Das Schultergelenk erlaubt ein überragendes Bewegungsausmaß und ist beteiligt bei allen Bewegungen des Armes. Dadurch ist es aber anfällig für Überlastungs- und Strukturschäden. Die konservativen wie operativen Therapiemöglichkeiten sind vielfältig. Der vorliegende Artikel soll für den Allgemeinarzt eine Übersicht sowie pragmatische Behandlungs- und Diagnosepfade zum Umgang mit der schmerzenden Schulter bieten.

Das Glenohumeralgelenk stellt ein Kugelgelenk mit drei Freiheitsgraden dar. Funktionell ist dieses zusammen mit dem "subacromialen Nebengelenk", dem Acromio-Claviculargelenk sowie dem sogenannten "Schulterblatt-Thorax-Gelenk" eine Einheit (Abb. 1). Die artikulierenden Gelenkpartner sind das Caput humeri sowie die Cavitas glenoidalis, wobei der Kopfdurchmesser fünfmal größer ist als der der Pfanne. Die Bursa subacromialis und Bursa subcoracoidalis sind am reibungslosen Zusammenspiel der Gleitschichten mitbeteiligt.

Passive und aktive Stabilisatoren

Die passive Stabilität des Gelenkes wird durch die Gelenklippe (Labrum glenoidalis) sowie die glenohumeralen Bänder erzeugt. Die Gelenklippe umgibt zirkulär die knöcherne Pfanne und vergrößert die Gelenkfläche; zusätzlich erzeugt sie durch Unterdruck einen stabilisierenden Adhäsionseffekt ("Suction-cup-Effekt"). Die glenohumeralen Ligamente sind Verstärkungszügel der Gelenkkapsel und umspannen hängemattenartig den Humeruskopf.

Die Rotatorenmanschette besteht aus vier Muskeln, die mit ihren Sehnen am Humeruskopf ansetzen und ihn zentrieren: die Subscapularissehne, die Supraspinatussehne sowie die Infraspinatus- und Teres-minor-Sehne.
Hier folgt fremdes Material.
(* ===== verification/ElevatorRun.v ===== *)
(** * Tasks, the queue and the driver

    The tasks submit bios, get requests for them and plug them or hand them to the
    elevator; the driver fetches requests, completes them in parts or gives them
    back.  Whatever the order, with any I/O scheduler that does its part, the queue
    stays in order, nothing faults and no bio is lost or ended twice. *)

From stdpp Require Import functions.
From S2P Require Import Prelude BlkTypes BlkRequest ListHead Sstf Elevator ElevatorSched ElevatorInv ElevatorMerge ElevatorOps ElevatorDrv ElevatorEnd.

(** ** Tasks *)

(** Where a task is in [__make_request]: before it, at [get_rq] with a bio, or with
    the request it got. *)
Inductive doing := Idle | Wants (b : bio) | Holds (p : Z).
(** [current->plug], when the task has one, is the list of its plugged requests. *)
Record task := mk_task { t_doing : doing; t_plug : option (list Z) }.

(** [w_submitted] are the bios passed to [generic_make_request] so far, and
    [w_refused] the ones it ended itself. *)
Record world := mk_world {
  w_queue : rqueue; w_tasks : list task; w_submitted : list Z; w_refused : list completion
}.

Inductive action :=
  | Submit (i : nat) (d : block_device) (b : bio)
  | Get (i : nat) (batching : bool) (mem : option Z)
  | Add (i : nat)
  | StartPlug (i : nat)
  | FlushPlug (i : nat) (from_schedule : bool)
  | FinishPlug (i : nat)
  | RunQueue
  | Fetch
  | End (p error nr_bytes : Z)
  | Requeue (p : Z).

Definition set_queue (q : rqueue) (w : world) : world := mk_world q (w_tasks w) (w_submitted w) (w_refused w).
Definition set_task (i : nat) (t : task) (w : world) : world :=
  mk_world (w_queue w) (<[i := t]> (w_tasks w)) (w_submitted w) (w_refused w).
Definition log_submitted (p : Z) (w : world) : world := mk_world (w_queue w) (w_tasks w) (p :: w_submitted w) (w_refused w).
Definition log_refused (c : completion) (w : world) : world := mk_world (w_queue w) (w_tasks w) (w_submitted w) (c :: w_refused w).

Definition task_at (i : nat) : cmd world task := λ w, the (w_tasks w !! i) w.
Definition on_queue {A} (c : qM A) : cmd world A := zoom w_queue set_queue c.
Definition plugged (t : task) : list Z := default [] (t_plug t).

(** Whether request [p] has been handed to the driver: it was started, and is in no
    list any more. *)
Definition with_driver (s : rqueue) (p : Z) : bool :=
  match q_rqs s !! p with
  | Some r => flagged (rq_flags r) REQ_STARTED && bool_decide (nxt (lists_mem (q_io s)) p = Some p)
  | None => false
  end.

Section Run.
Context `{QueueLimits} `{QueuePlace} (ops : elevator_ops) (request_fn : qM unit).

(** [generic_make_request] and [__make_request] up to [get_rq]. *)
Definition submit (i : nat) (d : block_device) (b : bio) : cmd world unit :=
  t ← task_at i;
  modify (log_submitted (bi_private b)) ;;
  match __generic_make_request d b with
  | inl e => modify (log_refused (bio_endio b e))
  | inr b =>
      m ← on_queue (make_request_merge ops (plugged t) b);
      match m with None => mret tt | Some b => modify (set_task i (mk_task (Wants b) (t_plug t))) end
  end.

(** The end of [__make_request]. *)
Definition plug_or_add (i : nat) (p : Z) : cmd world unit :=
  t ← task_at i;
  match t_plug t with
  | Some ps => modify (set_task i (mk_task Idle (Some (ps ++ [p]))))
  | None => modify (set_task i (mk_task Idle None)) ;; on_queue (make_request_add ops request_fn p)
  end.

Definition blk_start_plug (i : nat) : cmd world unit :=
  t ← task_at i;
  modify (set_task i (mk_task (t_doing t) (Some (plugged t)))).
Durch dieses Zusammenspiel wird eine gleichmäßige Belastung des Gelenkes gesichert, wobei sich die Arbeitsrichtung der Muskeln aus ihrem anatomischen Verlauf ableiten lässt (Tabelle 1).
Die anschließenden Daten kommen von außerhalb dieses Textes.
Lemma prod_step_inv m p c s p' s' :
  (∀ k, m ≠ M_ret k) → inv (mk_state m p c s) → prod_step p s p' s' → inv (mk_state m p' c s').
Proof.
  intros Hm [Hp Hc Hph Hl Hr Hf _] Hs. assert (m ≠ M_ret 0) as Hm0 by done. specialize (Hr Hm0). simpl in *.
  assert (p ≠ P_start ∧ (m = M_create_c ∨ m = M_join_p) → phase m p' c) as Hph'.
  { intros [? [-> | ->]]; simpl in *; (split; [|tauto]); by inversion Hs. }
  assert (m = M_create_c ∨ m = M_join_p) as Hmm.
  { destruct m; simpl in *; try tauto; [|destruct Hph as [-> _]..|by specialize (Hm code)]; try by inversion Hs.
    destruct Hph as [-> _]. by inversion Hs. }
  assert (∀ q : Prop, m = M_free → q) as Hnf by (intros q ->; destruct Hmm; done).
  assert (phase m p' c) as Hph2. { apply Hph'. split; [intros ->; by inversion Hs|done]. }
  pose proof Hr as [Hb Hsz Href Hcnt Hperm].
  inversion Hs; subst; simpl in *; unfold LIMITER in *;
    (split; simpl; [try unfold LIMITER; lia || done|done|done| | |by apply Hnf|done]).
  - done.
  - intros _. split; simpl; [done..|lia|done].
  - done.
  - intros _. split; simpl; [done..|unfold LIMITER; lia|done].
  - destruct (s_mutex s); simpl in *; simplify_eq. left. tauto.
  - intros _. by split.
  - destruct (s_mutex s); simpl in *; tauto.
  - intros _. pose proof (insert_b_ok (s_buf s) e Hb) as Hi. pose proof (contents_length _ Hb) as Hlen.
    assert (length (contents (s_buf s)) ≤ length (produced s))%nat as Hle by (rewrite Hperm, length_app; lia).
    case_decide as Hd; [exfalso; pose proof Hb as (? & _ & _ & ? & _); unfold BUF_SIZE in *; lia|].
    destruct Hi as (b' & E & Hb' & Hs' & Hc'). rewrite E in *. simplify_eq. split; simpl; [done|congruence|done| |].
    + rewrite length_app. simpl. lia.
    + rewrite Hc', Hperm. by rewrite <- !app_assoc, (Permutation_app_comm (removed s)).
  - destruct (s_mutex s) as [i|]; simpl in *; naive_solver.
  - intros _. by split.
Qed.

Lemma cons_step_inv m p c s c' s' :
  (∀ k, m ≠ M_ret k) → inv (mk_state m p c s) → cons_step c s c' s' → inv (mk_state m p c' s').
Proof.
  intros Hm [Hp Hc Hph Hl Hr Hf _] Hs. assert (m ≠ M_ret 0) as Hm0 by done. specialize (Hr Hm0). simpl in *.
  assert (c ≠ C_start ∧ c ≠ C_done ∧ c' ≠ C_start) as (Hc1 & Hc2 & Hc3) by (by inversion Hs).
  assert (phase m p c') as Hph2 by (destruct m; simpl in *; try tauto; by specialize (Hm code)).
  assert (∀ q : Prop, m = M_free → q) as Hnf by (intros q ->; simpl in *; tauto).
  pose proof Hr as [Hb Hsz Href Hcnt Hperm].
  inversion Hs; subst; simpl in *; unfold LIMITER in *;
    (split; simpl; [done|try unfold LIMITER; lia || done|done| | |by apply Hnf|done]).
  - done.
  - done.
  - done.
  - done.
  - destruct (s_mutex s); simpl in *; simplify_eq. right. tauto.
  - intros _. by split.
  - destruct (s_mutex s); simpl in *; tauto.
  - intros _. pose proof (remove_b_ok (s_buf s) e Hb) as Hi.
    destruct (last (contents (s_buf s))) as [y|] eqn:El.
    + destruct Hi as (b' & E & Hb' & Hs' & Hc'). rewrite E in *. simplify_eq. split; simpl; [done|congruence|done|done|].
      rewrite Hperm, Hc', <- app_assoc. f_equiv. apply Permutation_cons_append.
    + rewrite Hi in *. simplify_eq. by split.
  - destruct (s_mutex s) as [i|]; simpl in *; naive_solver.
  - intros _. by split.
  - done.
  - done.
Qed.

Lemma inv_step s s' : inv s → step s s' → inv s'.
Proof.
  intros HI Hs. inversion Hs; subst; clear Hs; try (by eapply prod_step_inv); try (by eapply cons_step_inv);
    destruct HI as [Hp Hc Hph Hl Hr Hf Hres]; simpl in *.
  - split; simpl; [unfold LIMITER; lia|done|naive_solver|done| |done|done].
    intros _. destruct (Hr ltac:(done)) as []. split; try done.
  - split; simpl; try done. intros _. by apply Hr.
  - split; simpl; [done|unfold LIMITER; lia|naive_solver|done| |done|done]. intros _. by apply Hr.
  - split; simpl; try done. intros _. by apply Hr.
  - split; simpl; try done; [naive_solver|]. intros _. by apply Hr.
  - split; simpl; try done; [naive_solver|]. intros _. by apply Hr.
  - destruct (Hr ltac:(done)) as [Hb Hsz Href Hcnt Hperm]. split; simpl; try done.
    intros _. rewrite print_b_ok in * by done. by simplify_eq.
  - destruct (Hr ltac:(done)) as [Hb Hsz Href Hcnt Hperm]. destruct Hph as [-> ->].
    split; simpl; try done. intros _. split_and!; [done|done|]. eexists. split; [exact Hperm|]. by apply Hf.
Qed.

Lemma reachable_inv_ok s : reachable initial step s → inv s.
Proof.
  apply reachable_inv; [|intros t t' _; apply inv_step]. intros t (mem & Hl & ->).
  destruct (init_b_ok mem BUF_SIZE) as (Hb & Hc & Hz); [unfold BUF_SIZE; lia|by rewrite Hl|].
  split; simpl; done.
Qed.

(** *** Progress and termination *)

Definition prod_left (p : prod_pc) : nat :=
  match p with
  | P_start => 100 | P_loop k => 4 * Z.to_nat (LIMITER - k) + 1
  | P_lock k _ => 4 * Z.to_nat (LIMITER - k) + 4 | P_insert k _ => 4 * Z.to_nat (LIMITER - k) + 3
  | P_unlock k => 4 * Z.to_nat (LIMITER - k) + 2 | P_done => 0
  end.
Definition cons_left (c : cons_pc) : nat :=
  match c with
  | C_start => 110 | C_loop k => 5 * Z.to_nat (LIMITER - k) + 1
  | C_lock k _ => 5 * Z.to_nat (LIMITER - k) + 5 | C_remove k _ => 5 * Z.to_nat (LIMITER - k) + 4
  | C_unlock k _ => 5 * Z.to_nat (LIMITER - k) + 3 | C_use k _ => 5 * Z.to_nat (LIMITER - k) + 2 | C_done => 0
  end.
Definition main_left (m : main_pc) : nat :=
  match m with
  | M_create_p => 6 | M_create_c => 5 | M_join_p => 4 | M_join_c => 3 | M_print => 2 | M_free => 1 | M_ret _ => 0
  end.
Definition left (s : state) : nat := (main_left (s_main s) + prod_left (s_prod s) + cons_left (s_cons s))%nat.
Eine Übersicht über häufige Differenzialdiagnosen des schmerzenden Schultergelenkes stellt Tabelle 2 dar. Eine genaue Zuordnung der Beschwerden zur Ursache ergibt sich mitunter erst aus dem klinischen Verlauf. Die Unterscheidung zwischen struktureller und funktioneller sowie degenerativer und traumatischer Ätiologie ist wichtig, um möglichst zielgerichtet erste diagnostische und therapeutische Behandlungsschritte abzuleiten. Gleichzeitig wird der Zeitrahmen der Dringlichkeit für weitere Maßnahmen determiniert, um ein optimales Versorgungsergebnis zu erzielen.

Fehlhaltungen registrieren

Das detailgetreue Anamnesegespräch zum erstmaligen Auftreten, Charakter und Verlauf der geklagten Symptome steht am Anfang der Diagnostik. Bei der Inspektion sollte auf Fehlhaltungen des Schultergürtels und der Wirbelsäule geachtet werden. Insbesondere der sterno-symphyseale Haltungstypus ("Schultern-nach-vorne-Zieher") ist für ein funktionelles Impingementsyndrom prädisponiert, da der subacromiale Gleitraum dauerhaft eingeengt wird. Aber auch Hyperkyphosen der Brustwirbelsäule sowie Hyperlordosen der Halswirbelsäule wirken durch dauerhafte Fehlbelastung negativ auf den gesamten Schultergürtel.

Eine orientierende Untersuchung des aktiven Bewegungsumfanges kann durch den Nacken- und Schürzengriff erfolgen, wobei zur Verlaufsbeobachtung die Angabe des Endpunktes hilfreich ist (z. B. Schürzengriff bis L5). Das genaue Erfassen des Bewegungsausmaßes des Schultergelenkes erfolgt nach der Neutral-Null-Methode unter Angabe der Bewegungsrichtung (z. B. Abduktion/Adduktion 100-0-45°).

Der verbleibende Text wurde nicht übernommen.